▸ **What you will do**:
Reproduce each entry below exactly, without omitting any.

▸ **Information shown**:
★ ★ ★ ★
(** * Notification dispatch, dedup ledger and worker status of scribe-backend

    A shallow embedding of [utils/notifications.py] (class [Notifications])
    and of the [/status] computation in [routers/healthcheck.py], with the
    properties the specification states about them. *)

From Stdlib Require Import ZArith NArith String Ascii List Lia DecimalString.
From stdpp Require Import base option list strings gmap fin_maps.

Local Open Scope string_scope.
Local Open Scope list_scope.

(** ** Python values used by the embedding *)

(** Exceptions (subclasses of [Exception]) that the modelled code can meet.
    [TransportError] stands for whatever [ssl] and [smtplib] raise. *)
Inductive exn : Type :=
  | KeyError (key : string)
  | IndexError (msg : string)
  | ValueError (msg : string)
  | TypeError (msg : string)
  | TransportError (msg : string).

(** [str(e)] *)
Definition str_exn (e : exn) : string :=
  match e with
  | KeyError key => "'" +:+ key +:+ "'"
  | IndexError msg | ValueError msg | TypeError msg | TransportError msg => msg
  end.

(** Result of running a piece of code: it returns, it raises, or the model
    does not determine it ([Stuck]: loop fuel exhausted, or a feature of
    Python outside the modelled fragment). *)
Inductive outcome (A : Type) : Type :=
  | Ret (a : A)
  | Raise (e : exn)
  | Stuck.
Arguments Ret {A} a.
Arguments Raise {A} e.
Arguments Stuck {A}.

(** The line feed of the f-string in [__notification_send_email]. *)
Definition nl : string := String "010"%char EmptyString.

(** [sep.join(l)] *)
Definition join (sep : string) (l : list string) : string := String.concat sep l.

(** Truthiness of an optional string setting: [None] and the empty string
    are false. *)
Definition truthy (o : option string) : bool :=
  match o with
  | Some s => negb (String.eqb s "")
  | None => false
  end.

(** ** Settings ([utils.settings], consumed) *)

(** A notification template: the dict with keys ["subject"] and
    ["message"]. *)
Record mail_template : Type := {
  tpl_subject : string;
  tpl_message : string
}.

Record Settings : Type := {
  API_SMTP_HOST : option string;
  API_SMTP_PORT : Z;
  API_SMTP_USERNAME : option string;
  API_SMTP_PASSWORD : option string;
  API_SMTP_SENDER : string;
  NOTIFICATION_MAIL_UPDATED : mail_template;
  NOTIFICATION_MAIL_TRANSCRIPTION_FINISHED : mail_template;
  NOTIFICATION_MAIL_TRANSCRIPTION_FAILED : mail_template;
  NOTIFICATION_MAIL_TRANSCRIPTION_DELETED : mail_template;
  NOTIFICATION_MAIL_TRANSCRIPTION_TO_BE_DELETED : mail_template;
  NOTIFICATION_MAIL_NEW_USER_CREATED : mail_template;
  NOTIFICATION_MAIL_ACCOUNT_ACTIVATED : mail_template;
  NOTIFICATION_MAIL_QUOTA_ALERT : mail_template;
  NOTIFICATION_MAIL_GROUP_QUOTA_ALERT : mail_template;
  NOTIFICATION_MAIL_WEEKLY_USAGE_REPORT : mail_template
}.

(** ** The Delivery Transport ([ssl], [smtplib], consumed) *)

(** One call into the transport, with its arguments. *)
Inductive smtp_call : Type :=
  | create_default_context
  | SMTP (host : option string) (port : Z)
  | starttls
  | login (user password : option string)
  | sendmail (from_addr : string) (to_addrs : list string) (msg : string).

(** What a call does: it fails with an exception or not, and it takes some
    time. *)
Record reply : Type := {
  failure : option exn;
  elapsed : N
}.

(** A transport is any deterministic reaction to a call, given the calls
    made so far (oldest first). *)
Definition transport : Type := list smtp_call -> smtp_call -> reply.

(** ** State of the process *)

Record job : Type := {
  to_emails : list string;
  subject : string;
  message : string
}.

Inductive level : Type := WARNING | INFO | ERROR.

(** A started [threading.Timer]: when it was started and its interval. *)
Record timer : Type := {
  armed_at : N;
  interval : N
}.

Definition fires_at (t : timer) : N := (armed_at t + interval t)%N.

(** A row of the [NotificationsSent] table: the three columns the code
    sets and filters on. *)
Record NotificationsSent : Type := {
  user_id : string;
  uuid : string;
  notification_type : string
}.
★ ★ ★ ★
▸ **Response box**:
(** * Notification dispatch, dedup ledger and worker status of scribe-backend

    A shallow embedding of [utils/notifications.py] (class [Notifications])
    and of the [/status] computation in [routers/healthcheck.py], with the
    properties the specification states about them. *)

From Stdlib Require Import ZArith NArith String Ascii List Lia DecimalString.
From stdpp Require Import base option list strings gmap fin_maps.

Local Open Scope string_scope.
Local Open Scope list_scope.

(** ** Python values used by the embedding *)

(** Exceptions (subclasses of [Exception]) that the modelled code can meet.
    [TransportError] stands for whatever [ssl] and [smtplib] raise. *)
Inductive exn : Type :=
  | KeyError (key : string)
  | IndexError (msg : string)
  | ValueError (msg : string)
  | TypeError (msg : string)
  | TransportError (msg : string).

(** [str(e)] *)
Definition str_exn (e : exn) : string :=
  match e with
  | KeyError key => "'" +:+ key +:+ "'"
  | IndexError msg | ValueError msg | TypeError msg | TransportError msg => msg
  end.

(** Result of running a piece of code: it returns, it raises, or the model
    does not determine it ([Stuck]: loop fuel exhausted, or a feature of
    Python outside the modelled fragment). *)
Inductive outcome (A : Type) : Type :=
  | Ret (a : A)
  | Raise (e : exn)
  | Stuck.
Arguments Ret {A} a.
Arguments Raise {A} e.
Arguments Stuck {A}.

(** The line feed of the f-string in [__notification_send_email]. *)
Definition nl : string := String "010"%char EmptyString.

(** [sep.join(l)] *)
Definition join (sep : string) (l : list string) : string := String.concat sep l.

(** Truthiness of an optional string setting: [None] and the empty string
    are false. *)
Definition truthy (o : option string) : bool :=
  match o with
  | Some s => negb (String.eqb s "")
  | None => false
  end.

(** ** Settings ([utils.settings], consumed) *)

(** A notification template: the dict with keys ["subject"] and
    ["message"]. *)
Record mail_template : Type := {
  tpl_subject : string;
  tpl_message : string
}.

Record Settings : Type := {
  API_SMTP_HOST : option string;
  API_SMTP_PORT : Z;
  API_SMTP_USERNAME : option string;
  API_SMTP_PASSWORD : option string;
  API_SMTP_SENDER : string;
  NOTIFICATION_MAIL_UPDATED : mail_template;
  NOTIFICATION_MAIL_TRANSCRIPTION_FINISHED : mail_template;
  NOTIFICATION_MAIL_TRANSCRIPTION_FAILED : mail_template;
  NOTIFICATION_MAIL_TRANSCRIPTION_DELETED : mail_template;
  NOTIFICATION_MAIL_TRANSCRIPTION_TO_BE_DELETED : mail_template;
  NOTIFICATION_MAIL_NEW_USER_CREATED : mail_template;
  NOTIFICATION_MAIL_ACCOUNT_ACTIVATED : mail_template;
  NOTIFICATION_MAIL_QUOTA_ALERT : mail_template;
  NOTIFICATION_MAIL_GROUP_QUOTA_ALERT : mail_template;
  NOTIFICATION_MAIL_WEEKLY_USAGE_REPORT : mail_template
}.

(** ** The Delivery Transport ([ssl], [smtplib], consumed) *)

(** One call into the transport, with its arguments. *)
Inductive smtp_call : Type :=
  | create_default_context
  | SMTP (host : option string) (port : Z)
  | starttls
  | login (user password : option string)
  | sendmail (from_addr : string) (to_addrs : list string) (msg : string).

(** What a call does: it fails with an exception or not, and it takes some
    time. *)
Record reply : Type := {
  failure : option exn;
  elapsed : N
}.

(** A transport is any deterministic reaction to a call, given the calls
    made so far (oldest first). *)
Definition transport : Type := list smtp_call -> smtp_call -> reply.

(** ** State of the process *)

Record job : Type := {
  to_emails : list string;
  subject : string;
  message : string
}.

Inductive level : Type := WARNING | INFO | ERROR.

(** A started [threading.Timer]: when it was started and its interval. *)
Record timer : Type := {
  armed_at : N;
  interval : N
}.

Definition fires_at (t : timer) : N := (armed_at t + interval t)%N.

(** A row of the [NotificationsSent] table: the three columns the code
    sets and filters on. *)
Record NotificationsSent : Type := {
  user_id : string;
  uuid : string;
  notification_type : string
}.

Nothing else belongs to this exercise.